When you reach the line in the listing below that contains "source d' = source d /\ issued", begin returning lines exactly as written, and stop after the line that contains "as [Hx Hin].". Return no other lines.

_____

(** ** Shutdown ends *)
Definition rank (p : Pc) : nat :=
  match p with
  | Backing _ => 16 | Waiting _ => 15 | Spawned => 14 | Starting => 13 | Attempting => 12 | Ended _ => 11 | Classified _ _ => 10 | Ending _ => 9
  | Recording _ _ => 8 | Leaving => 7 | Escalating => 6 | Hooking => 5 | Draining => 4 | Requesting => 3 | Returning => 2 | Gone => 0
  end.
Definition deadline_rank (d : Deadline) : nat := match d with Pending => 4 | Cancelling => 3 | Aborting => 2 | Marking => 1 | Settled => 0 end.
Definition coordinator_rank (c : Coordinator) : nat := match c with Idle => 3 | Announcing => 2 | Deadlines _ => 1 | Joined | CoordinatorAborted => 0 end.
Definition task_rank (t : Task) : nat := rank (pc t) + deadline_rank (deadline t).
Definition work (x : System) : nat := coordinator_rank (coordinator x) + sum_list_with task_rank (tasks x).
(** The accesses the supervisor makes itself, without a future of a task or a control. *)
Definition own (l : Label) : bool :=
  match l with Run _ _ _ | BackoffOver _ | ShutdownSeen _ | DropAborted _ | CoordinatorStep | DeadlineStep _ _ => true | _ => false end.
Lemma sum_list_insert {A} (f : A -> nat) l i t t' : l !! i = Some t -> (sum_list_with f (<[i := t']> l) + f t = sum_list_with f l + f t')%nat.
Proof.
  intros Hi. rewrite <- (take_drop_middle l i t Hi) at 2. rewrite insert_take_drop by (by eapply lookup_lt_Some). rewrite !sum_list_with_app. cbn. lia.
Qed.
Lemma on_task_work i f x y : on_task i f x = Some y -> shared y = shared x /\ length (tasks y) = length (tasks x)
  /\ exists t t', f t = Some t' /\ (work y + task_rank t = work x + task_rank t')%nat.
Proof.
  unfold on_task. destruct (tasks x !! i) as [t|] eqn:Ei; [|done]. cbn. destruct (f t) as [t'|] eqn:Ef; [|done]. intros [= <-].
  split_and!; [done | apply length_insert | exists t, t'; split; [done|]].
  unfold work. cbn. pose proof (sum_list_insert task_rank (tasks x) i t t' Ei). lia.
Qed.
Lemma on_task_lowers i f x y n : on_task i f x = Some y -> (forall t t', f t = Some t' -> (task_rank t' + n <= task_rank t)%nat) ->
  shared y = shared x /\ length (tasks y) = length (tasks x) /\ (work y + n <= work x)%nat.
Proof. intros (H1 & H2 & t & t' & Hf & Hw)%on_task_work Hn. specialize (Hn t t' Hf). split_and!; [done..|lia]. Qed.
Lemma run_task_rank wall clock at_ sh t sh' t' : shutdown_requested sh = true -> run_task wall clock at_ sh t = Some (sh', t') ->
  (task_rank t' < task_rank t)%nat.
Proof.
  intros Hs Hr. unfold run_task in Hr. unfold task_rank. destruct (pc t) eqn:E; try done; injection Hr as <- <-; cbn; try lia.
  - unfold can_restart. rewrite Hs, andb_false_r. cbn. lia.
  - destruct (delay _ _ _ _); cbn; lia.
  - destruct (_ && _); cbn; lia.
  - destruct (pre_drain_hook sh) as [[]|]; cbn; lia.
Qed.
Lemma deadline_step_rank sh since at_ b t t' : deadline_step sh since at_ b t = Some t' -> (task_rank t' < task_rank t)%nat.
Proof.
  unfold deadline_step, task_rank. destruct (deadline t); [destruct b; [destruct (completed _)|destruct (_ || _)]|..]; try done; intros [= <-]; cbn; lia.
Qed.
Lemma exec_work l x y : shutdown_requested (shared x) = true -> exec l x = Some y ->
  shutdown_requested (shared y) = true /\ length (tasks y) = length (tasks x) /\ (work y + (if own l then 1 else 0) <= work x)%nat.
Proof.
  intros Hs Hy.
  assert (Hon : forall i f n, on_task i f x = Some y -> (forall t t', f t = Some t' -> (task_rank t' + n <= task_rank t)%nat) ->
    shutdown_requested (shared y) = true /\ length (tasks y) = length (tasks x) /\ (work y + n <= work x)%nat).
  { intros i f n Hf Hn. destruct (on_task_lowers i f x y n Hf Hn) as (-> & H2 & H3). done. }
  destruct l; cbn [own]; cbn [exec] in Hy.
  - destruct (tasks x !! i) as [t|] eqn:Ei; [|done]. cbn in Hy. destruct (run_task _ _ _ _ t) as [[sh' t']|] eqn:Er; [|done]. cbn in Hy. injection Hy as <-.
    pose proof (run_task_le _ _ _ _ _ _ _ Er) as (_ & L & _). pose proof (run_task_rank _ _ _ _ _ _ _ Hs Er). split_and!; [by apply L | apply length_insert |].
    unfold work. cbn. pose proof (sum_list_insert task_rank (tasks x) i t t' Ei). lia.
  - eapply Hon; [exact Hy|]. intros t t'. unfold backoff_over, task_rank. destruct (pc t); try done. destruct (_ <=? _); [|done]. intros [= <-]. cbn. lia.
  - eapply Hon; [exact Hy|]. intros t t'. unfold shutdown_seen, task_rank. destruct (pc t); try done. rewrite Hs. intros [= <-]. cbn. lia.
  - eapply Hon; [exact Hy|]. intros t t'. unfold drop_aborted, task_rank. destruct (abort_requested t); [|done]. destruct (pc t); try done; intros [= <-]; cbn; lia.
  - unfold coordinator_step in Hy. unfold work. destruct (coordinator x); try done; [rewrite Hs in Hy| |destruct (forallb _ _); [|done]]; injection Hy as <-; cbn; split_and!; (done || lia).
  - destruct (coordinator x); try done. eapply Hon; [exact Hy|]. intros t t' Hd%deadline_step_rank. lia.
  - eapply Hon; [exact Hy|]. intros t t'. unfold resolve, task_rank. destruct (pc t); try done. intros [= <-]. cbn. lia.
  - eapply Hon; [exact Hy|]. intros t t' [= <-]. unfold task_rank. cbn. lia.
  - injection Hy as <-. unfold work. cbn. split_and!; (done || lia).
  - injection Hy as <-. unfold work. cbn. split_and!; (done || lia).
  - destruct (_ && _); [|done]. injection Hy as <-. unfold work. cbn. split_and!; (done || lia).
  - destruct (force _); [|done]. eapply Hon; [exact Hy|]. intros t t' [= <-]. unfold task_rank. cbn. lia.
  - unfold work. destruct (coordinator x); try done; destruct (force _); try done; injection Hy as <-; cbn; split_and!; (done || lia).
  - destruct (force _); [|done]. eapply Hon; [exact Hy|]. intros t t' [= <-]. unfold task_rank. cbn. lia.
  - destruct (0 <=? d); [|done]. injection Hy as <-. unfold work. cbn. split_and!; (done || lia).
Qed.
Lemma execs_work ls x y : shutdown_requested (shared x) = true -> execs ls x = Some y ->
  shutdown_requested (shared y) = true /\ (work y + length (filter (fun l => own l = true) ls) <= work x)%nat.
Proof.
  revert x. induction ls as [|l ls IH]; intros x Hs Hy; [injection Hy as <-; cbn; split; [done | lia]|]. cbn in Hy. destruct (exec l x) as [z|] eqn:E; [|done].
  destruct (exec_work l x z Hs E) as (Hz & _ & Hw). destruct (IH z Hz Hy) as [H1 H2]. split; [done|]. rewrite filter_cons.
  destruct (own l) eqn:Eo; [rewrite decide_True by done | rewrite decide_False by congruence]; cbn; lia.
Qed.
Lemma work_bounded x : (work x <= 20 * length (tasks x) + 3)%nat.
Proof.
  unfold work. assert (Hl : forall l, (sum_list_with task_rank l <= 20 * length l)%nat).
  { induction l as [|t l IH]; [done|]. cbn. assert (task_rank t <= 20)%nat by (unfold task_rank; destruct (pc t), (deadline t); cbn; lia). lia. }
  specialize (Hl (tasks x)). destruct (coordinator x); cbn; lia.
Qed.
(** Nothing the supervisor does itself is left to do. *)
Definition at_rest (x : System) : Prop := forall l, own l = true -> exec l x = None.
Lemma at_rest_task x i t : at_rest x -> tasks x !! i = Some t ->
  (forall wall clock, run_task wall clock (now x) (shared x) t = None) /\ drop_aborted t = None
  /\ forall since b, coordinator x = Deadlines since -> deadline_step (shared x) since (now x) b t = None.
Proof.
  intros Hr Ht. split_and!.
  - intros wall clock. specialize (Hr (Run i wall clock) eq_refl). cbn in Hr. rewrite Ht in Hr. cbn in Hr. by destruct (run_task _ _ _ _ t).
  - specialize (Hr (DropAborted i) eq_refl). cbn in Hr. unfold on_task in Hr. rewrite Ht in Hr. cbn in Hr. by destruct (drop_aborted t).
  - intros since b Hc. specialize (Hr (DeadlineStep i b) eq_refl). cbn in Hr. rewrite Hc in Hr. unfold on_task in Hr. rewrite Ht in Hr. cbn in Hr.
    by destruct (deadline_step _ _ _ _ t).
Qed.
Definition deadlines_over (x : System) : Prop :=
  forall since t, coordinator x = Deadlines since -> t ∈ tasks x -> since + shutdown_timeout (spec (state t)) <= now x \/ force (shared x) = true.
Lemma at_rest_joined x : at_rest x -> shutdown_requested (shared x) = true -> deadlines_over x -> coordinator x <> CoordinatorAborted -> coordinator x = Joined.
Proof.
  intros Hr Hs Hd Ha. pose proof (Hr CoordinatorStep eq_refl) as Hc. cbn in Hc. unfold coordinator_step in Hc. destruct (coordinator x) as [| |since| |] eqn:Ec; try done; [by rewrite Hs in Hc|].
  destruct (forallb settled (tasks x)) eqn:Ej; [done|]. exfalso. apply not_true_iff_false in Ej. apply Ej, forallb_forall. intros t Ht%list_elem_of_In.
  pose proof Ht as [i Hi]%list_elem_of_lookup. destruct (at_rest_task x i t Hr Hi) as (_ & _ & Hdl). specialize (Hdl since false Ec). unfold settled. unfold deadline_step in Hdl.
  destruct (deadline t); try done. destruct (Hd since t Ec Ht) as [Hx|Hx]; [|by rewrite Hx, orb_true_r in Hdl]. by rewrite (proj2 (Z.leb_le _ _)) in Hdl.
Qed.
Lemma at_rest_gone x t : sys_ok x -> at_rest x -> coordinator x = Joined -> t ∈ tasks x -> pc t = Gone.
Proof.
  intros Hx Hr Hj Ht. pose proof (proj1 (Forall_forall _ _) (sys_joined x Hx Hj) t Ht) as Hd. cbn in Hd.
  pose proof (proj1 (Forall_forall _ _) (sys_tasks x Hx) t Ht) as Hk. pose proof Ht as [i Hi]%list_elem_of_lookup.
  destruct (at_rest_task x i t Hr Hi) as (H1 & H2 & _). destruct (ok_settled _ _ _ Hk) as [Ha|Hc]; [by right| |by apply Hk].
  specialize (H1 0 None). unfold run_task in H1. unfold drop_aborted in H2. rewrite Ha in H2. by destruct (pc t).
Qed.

_____

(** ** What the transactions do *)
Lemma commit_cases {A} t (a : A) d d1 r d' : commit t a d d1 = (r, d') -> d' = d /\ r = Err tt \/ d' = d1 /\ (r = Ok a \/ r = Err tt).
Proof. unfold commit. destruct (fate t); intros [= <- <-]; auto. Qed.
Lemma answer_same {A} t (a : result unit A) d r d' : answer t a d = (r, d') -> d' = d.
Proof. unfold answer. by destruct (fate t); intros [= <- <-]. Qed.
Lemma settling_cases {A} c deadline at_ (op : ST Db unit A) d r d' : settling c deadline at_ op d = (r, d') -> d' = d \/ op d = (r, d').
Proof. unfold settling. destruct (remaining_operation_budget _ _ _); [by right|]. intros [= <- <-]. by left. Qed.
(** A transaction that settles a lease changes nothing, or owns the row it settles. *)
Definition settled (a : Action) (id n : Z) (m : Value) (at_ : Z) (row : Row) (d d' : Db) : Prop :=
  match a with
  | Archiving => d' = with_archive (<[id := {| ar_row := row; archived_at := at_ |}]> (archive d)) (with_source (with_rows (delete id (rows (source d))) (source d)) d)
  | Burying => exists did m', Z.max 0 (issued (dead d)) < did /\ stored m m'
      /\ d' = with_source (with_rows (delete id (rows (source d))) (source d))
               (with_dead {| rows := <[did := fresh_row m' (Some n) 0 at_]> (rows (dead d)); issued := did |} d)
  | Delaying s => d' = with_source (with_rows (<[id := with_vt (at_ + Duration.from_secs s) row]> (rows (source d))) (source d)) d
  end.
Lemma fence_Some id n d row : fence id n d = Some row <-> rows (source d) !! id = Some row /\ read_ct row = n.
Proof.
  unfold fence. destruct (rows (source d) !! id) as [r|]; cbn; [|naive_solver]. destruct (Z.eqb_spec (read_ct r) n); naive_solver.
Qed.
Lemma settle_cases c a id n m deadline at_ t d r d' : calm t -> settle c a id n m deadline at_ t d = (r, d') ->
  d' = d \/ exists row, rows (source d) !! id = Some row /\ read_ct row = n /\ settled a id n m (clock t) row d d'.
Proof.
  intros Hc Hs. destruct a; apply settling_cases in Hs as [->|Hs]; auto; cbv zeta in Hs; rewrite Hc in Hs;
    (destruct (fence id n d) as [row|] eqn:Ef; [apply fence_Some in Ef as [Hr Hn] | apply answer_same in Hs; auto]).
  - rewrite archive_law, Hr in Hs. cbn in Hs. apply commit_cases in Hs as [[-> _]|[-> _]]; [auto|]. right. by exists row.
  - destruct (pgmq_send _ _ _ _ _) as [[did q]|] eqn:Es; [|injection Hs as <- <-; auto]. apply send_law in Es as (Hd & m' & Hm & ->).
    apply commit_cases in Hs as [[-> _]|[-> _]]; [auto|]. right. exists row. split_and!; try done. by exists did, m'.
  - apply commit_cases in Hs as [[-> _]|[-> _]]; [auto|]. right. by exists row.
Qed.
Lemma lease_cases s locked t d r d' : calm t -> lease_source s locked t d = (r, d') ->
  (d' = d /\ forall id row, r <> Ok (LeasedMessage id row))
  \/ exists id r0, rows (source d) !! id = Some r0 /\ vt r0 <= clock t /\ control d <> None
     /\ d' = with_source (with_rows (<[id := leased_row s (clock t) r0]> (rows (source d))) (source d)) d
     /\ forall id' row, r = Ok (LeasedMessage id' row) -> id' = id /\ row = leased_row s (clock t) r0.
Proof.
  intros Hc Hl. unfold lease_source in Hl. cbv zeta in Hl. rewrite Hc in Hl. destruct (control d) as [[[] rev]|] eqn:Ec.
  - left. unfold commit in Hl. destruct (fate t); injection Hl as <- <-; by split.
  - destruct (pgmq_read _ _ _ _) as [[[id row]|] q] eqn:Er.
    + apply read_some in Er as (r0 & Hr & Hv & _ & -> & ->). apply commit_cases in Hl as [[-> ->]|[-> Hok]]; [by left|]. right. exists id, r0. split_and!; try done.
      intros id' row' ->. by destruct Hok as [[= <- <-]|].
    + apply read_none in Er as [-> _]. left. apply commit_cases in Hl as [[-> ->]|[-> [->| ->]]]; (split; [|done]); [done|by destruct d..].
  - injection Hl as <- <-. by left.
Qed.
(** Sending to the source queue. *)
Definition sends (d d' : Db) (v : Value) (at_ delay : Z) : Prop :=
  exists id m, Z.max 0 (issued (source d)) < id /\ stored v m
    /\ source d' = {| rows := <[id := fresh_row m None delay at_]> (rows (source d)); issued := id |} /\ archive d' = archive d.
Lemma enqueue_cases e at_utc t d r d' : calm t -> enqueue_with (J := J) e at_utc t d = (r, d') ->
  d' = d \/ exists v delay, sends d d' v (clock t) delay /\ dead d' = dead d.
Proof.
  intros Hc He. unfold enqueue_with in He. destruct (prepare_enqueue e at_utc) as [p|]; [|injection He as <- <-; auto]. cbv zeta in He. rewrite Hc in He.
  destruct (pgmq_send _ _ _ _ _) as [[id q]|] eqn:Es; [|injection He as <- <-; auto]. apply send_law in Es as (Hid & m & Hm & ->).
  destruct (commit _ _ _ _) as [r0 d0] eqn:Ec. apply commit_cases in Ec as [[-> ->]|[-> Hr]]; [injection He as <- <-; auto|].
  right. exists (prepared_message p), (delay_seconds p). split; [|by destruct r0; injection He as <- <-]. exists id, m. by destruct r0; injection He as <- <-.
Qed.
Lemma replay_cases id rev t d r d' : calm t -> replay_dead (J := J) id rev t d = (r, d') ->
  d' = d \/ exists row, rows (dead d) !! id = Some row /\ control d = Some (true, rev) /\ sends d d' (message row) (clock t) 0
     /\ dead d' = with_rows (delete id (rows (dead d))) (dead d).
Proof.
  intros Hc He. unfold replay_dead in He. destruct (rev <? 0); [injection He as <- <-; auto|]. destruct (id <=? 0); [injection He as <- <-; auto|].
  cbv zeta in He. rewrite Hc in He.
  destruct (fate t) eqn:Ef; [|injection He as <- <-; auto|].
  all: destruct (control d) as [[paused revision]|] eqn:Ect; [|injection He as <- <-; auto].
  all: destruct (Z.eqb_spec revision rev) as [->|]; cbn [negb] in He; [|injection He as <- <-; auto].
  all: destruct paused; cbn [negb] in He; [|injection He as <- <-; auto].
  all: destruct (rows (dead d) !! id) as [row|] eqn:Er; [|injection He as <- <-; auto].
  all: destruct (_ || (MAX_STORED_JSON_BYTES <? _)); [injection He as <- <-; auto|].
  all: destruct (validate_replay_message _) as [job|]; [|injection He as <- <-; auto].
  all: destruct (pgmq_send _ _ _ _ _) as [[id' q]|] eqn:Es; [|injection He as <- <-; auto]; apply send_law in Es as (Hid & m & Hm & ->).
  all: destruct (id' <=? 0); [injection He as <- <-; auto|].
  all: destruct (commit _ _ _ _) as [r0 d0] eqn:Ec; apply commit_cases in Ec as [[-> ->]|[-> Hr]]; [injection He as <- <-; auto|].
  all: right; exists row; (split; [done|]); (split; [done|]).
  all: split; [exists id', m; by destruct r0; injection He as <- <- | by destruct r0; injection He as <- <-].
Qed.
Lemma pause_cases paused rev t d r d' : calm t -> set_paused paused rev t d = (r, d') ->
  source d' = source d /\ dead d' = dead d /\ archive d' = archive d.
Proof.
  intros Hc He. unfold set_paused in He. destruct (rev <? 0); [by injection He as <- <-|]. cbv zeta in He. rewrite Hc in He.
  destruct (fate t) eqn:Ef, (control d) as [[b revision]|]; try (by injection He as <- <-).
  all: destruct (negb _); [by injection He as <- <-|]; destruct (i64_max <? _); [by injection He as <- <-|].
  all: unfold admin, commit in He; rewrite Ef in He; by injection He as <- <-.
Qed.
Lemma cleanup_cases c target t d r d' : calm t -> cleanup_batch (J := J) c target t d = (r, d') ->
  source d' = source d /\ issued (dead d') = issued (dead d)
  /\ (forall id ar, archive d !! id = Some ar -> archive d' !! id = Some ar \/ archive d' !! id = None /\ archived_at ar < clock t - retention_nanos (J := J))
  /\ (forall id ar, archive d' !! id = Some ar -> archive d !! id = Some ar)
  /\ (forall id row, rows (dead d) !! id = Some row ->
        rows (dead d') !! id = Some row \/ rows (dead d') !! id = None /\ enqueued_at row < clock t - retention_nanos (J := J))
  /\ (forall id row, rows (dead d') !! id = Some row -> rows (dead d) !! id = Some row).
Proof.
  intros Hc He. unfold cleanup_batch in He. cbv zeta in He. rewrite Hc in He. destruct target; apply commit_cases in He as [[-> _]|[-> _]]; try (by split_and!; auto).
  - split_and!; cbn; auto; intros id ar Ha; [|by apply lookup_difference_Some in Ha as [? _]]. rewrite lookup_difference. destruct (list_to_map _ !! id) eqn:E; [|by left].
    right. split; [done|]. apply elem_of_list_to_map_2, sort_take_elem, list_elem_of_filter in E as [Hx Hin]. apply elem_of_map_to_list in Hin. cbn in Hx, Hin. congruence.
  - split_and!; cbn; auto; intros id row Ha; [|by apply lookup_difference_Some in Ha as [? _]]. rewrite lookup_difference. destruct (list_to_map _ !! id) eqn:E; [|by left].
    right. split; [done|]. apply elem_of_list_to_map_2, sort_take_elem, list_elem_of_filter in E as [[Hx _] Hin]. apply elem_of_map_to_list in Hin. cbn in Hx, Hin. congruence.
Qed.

_____

### Written solution
  source d' = source d /\ issued (dead d') = issued (dead d)
  /\ (forall id ar, archive d !! id = Some ar -> archive d' !! id = Some ar \/ archive d' !! id = None /\ archived_at ar < clock t - retention_nanos (J := J))
  /\ (forall id ar, archive d' !! id = Some ar -> archive d !! id = Some ar)
  /\ (forall id row, rows (dead d) !! id = Some row ->
        rows (dead d') !! id = Some row \/ rows (dead d') !! id = None /\ enqueued_at row < clock t - retention_nanos (J := J))
  /\ (forall id row, rows (dead d') !! id = Some row -> rows (dead d) !! id = Some row).
Proof.
  intros Hc He. unfold cleanup_batch in He. cbv zeta in He. rewrite Hc in He. destruct target; apply commit_cases in He as [[-> _]|[-> _]]; try (by split_and!; auto).
  - split_and!; cbn; auto; intros id ar Ha; [|by apply lookup_difference_Some in Ha as [? _]]. rewrite lookup_difference. destruct (list_to_map _ !! id) eqn:E; [|by left].
    right. split; [done|]. apply elem_of_list_to_map_2, sort_take_elem, list_elem_of_filter in E as [Hx Hin]. apply elem_of_map_to_list in Hin. cbn in Hx, Hin. congruence.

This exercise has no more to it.